[Stored items]
Lemma take_own_key_takes x : keys_ok x -> post GroupMessaging.take_own_key x (takes x).
Proof.
  intros Hk. assert (Herr : forall e y, later x y -> GroupSessionInner.last_sent_message_hash y = GroupSessionInner.last_sent_message_hash x ->
    takes x (Err e) y) by (intros e y H1 H2; split; [exact H1|split; [exact H2|discriminate]]).
  unfold GroupMessaging.take_own_key. apply post_get. apply post_lift; [intros e; apply Herr; [now apply later_refl|reflexivity]|]. intros [] _.
  eapply post_bind; [exact (own_key_takes x Hk)|intros e y [H1 [H2 _]]; now apply Herr|]. intros [g k] y (Hl & Hh & Hkey). cbv zeta.
  apply post_lift; [intros e; now apply Herr|]. intros th _ r z0 H. unfold sbind, smod, sret in H. apply pair_inj in H. destruct H as [<- <-].
  match goal with |- takes x _ ?s => set (z := s) end. assert (Hz : core z = core y /\ GroupSessionInner.sender_store z = GroupSessionInner.sender_store y /\
    GroupSessionInner.replay_windows z = GroupSessionInner.replay_windows y /\
    GroupSessionInner.last_sent_message_hash z = GroupSessionInner.last_sent_message_hash y).
  { subst z. destruct (_ <=? th); [|auto 6]. unfold notify_group. destruct (GroupSessionInner.event_handler y); auto. }
  destruct Hz as (Z1 & Z2 & Z3 & Z4). split; [|split; [congruence|]].
  - exact (later_trans _ _ _ Hl (later_irrelevant y z (proj1 (proj2 Hl)) Z1 Z2 Z3)).
  - intros g' k' [= <- <-]. rewrite Z2. now apply Hkey.
Qed.
(* ===== verification/WelcomeSync.v ===== *)
(** * Trees over the wire, and joining by welcome

    Importing an exported tree gives the tree back: every node with its public
    keys and hash, every occupant, and of the private keys those that were
    exported; the tree of a welcome and the tree of a sealed state are both read
    this way.  The member a commit added builds from the welcome a session that
    agrees with the committer. *)

From Stdlib Require Import ZArith List Bool Lia String.
From S2P Require Import Prelude Constants BTree SeenSet SecureMemory Crypto Signatures Proto TreeIndex GroupProto.
From S2P Require Import KeySchedule SenderKeys SenderRun IdentityModels Identity KeyPackage RatchetTree TreeKem Commit.
From S2P Require Import Welcome TreeFacts TreeMembers TreeResolution PathSecrets TreeUpdates ProposalSync PathAgreement.
From S2P Require Import TreeTypes CommitSync TreeSigned GroupReplay GroupContent GroupSessions GroupSync.
Import ListNotations.
Open Scope string_scope.
Open Scope list_scope.
Open Scope Z_scope.

(** A key handle written out and read back. *)
Definition reload (h : option SecureMemoryHandle.t) (n : Z) : option SecureMemoryHandle.t :=
  match h with
  | Some h => if len (SecureMemoryHandle.data h) <? n then None
              else Some (SecureMemoryHandle.mk (firstn (Z.to_nat n) (SecureMemoryHandle.data h)))
  | None => None
  end.

(** A node as the importer sees it. *)
Definition imported (with_private : bool) (c : TreeNodeContent.t) : TreeNodeContent.t :=
  match c with
  | Blank => Blank
  | Populated k ph => Populated (HybridNodeKeys.mk (HybridNodeKeys.x25519_public k) (HybridNodeKeys.kyber_public k)
      (if with_private then reload (HybridNodeKeys.x25519_private k) X25519_PRIVATE_KEY_BYTES else None)
      (if with_private then reload (HybridNodeKeys.kyber_secret k) KYBER_SECRET_KEY_BYTES else None)) ph
  end.

Definition exported (s : RatchetTree) (w : Z -> bool) : list GroupTreeNode.t :=
  map (fun '(i, node) => proto_node s (w i) i node) (enumerate_from 0 (RatchetTree.nodes s)).

Definition imported_nodes (s : RatchetTree) (w : Z -> bool) : list TreeNodeContent.t :=
  map (fun '(i, node) => imported (w i) node) (enumerate_from 0 (RatchetTree.nodes s)).

Definition imported_tree (s : RatchetTree) (w : Z -> bool) : RatchetTree :=
  RatchetTree.mk (imported_nodes s w) (RatchetTree.leaves s) (RatchetTree.leaf_count s).

Lemma vget_enumerate {A} (l : list A) : forall k i, 0 <= i -> vget (enumerate_from k l) i = option_map (pair (k + i)) (vget l i).
Proof.
  induction l as [|a l IH]; intros k i Hi; cbn [enumerate_from].
  - unfold vget. now destruct (Z.to_nat i).
  - destruct (Z.eq_dec i 0) as [->|Hne]; [now rewrite Z.add_0_r|].
    specialize (IH (k + 1) (i - 1) ltac:(lia)). unfold vget in *. replace (Z.to_nat i) with (S (Z.to_nat (i - 1))) by lia. cbn [nth_error].
    rewrite IH. now replace (k + 1 + (i - 1)) with (k + i) by lia.
Qed.

Lemma vget_exported s w i : 0 <= i -> vget (exported s w) i = option_map (proto_node s (w i) i) (vget (RatchetTree.nodes s) i).
Proof. intros Hi. unfold exported. rewrite vget_map, vget_enumerate by exact Hi. now destruct (vget (RatchetTree.nodes s) i). Qed.

Lemma vget_imported s w i : 0 <= i -> vget (imported_nodes s w) i = option_map (imported (w i)) (vget (RatchetTree.nodes s) i).
Proof. intros Hi. unfold imported_nodes. rewrite vget_map, vget_enumerate by exact Hi. now destruct (vget (RatchetTree.nodes s) i). Qed.

Lemma foldR_app {E A B} (f : A -> B -> Result E A) l1 : forall l2 a, foldR f (l1 ++ l2) a = rbind (foldR f l1 a) (foldR f l2).
Proof. induction l1 as [|b l1 IH]; intros l2 a; [reflexivity|]. cbn [app foldR]. destruct (f a b); [apply IH|reflexivity]. Qed.

Lemma firstn_snoc {A} (l : list A) : forall n a, nth_error l n = Some a -> firstn (S n) l = firstn n l ++ [a].
Proof. induction l as [|x l IH]; intros [|n] a H; try discriminate H; cbn in *; [now injection H as ->|]. now rewrite (IH n a). Qed.

Lemma len_enumerate {A} (l : list A) : forall k, len (enumerate_from k l) = len l.
Proof. induction l as [|a l IH]; intros k; cbn [enumerate_from]; [reflexivity|]. now rewrite !len_cons, IH. Qed.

= WHAT TO WORK ON =
Up to and including the line with "eapply post_bind; [exact", restate the records above word for word from the very first line.

= TASK ANSWER =
Lemma take_own_key_takes x : keys_ok x -> post GroupMessaging.take_own_key x (takes x).
Proof.
  intros Hk. assert (Herr : forall e y, later x y -> GroupSessionInner.last_sent_message_hash y = GroupSessionInner.last_sent_message_hash x ->
    takes x (Err e) y) by (intros e y H1 H2; split; [exact H1|split; [exact H2|discriminate]]).
  unfold GroupMessaging.take_own_key. apply post_get. apply post_lift; [intros e; apply Herr; [now apply later_refl|reflexivity]|]. intros [] _.
  eapply post_bind; [exact (own_key_takes x Hk)|intros e y [H1 [H2 _]]; now apply Herr|]. intros [g k] y (Hl & Hh & Hkey). cbv zeta.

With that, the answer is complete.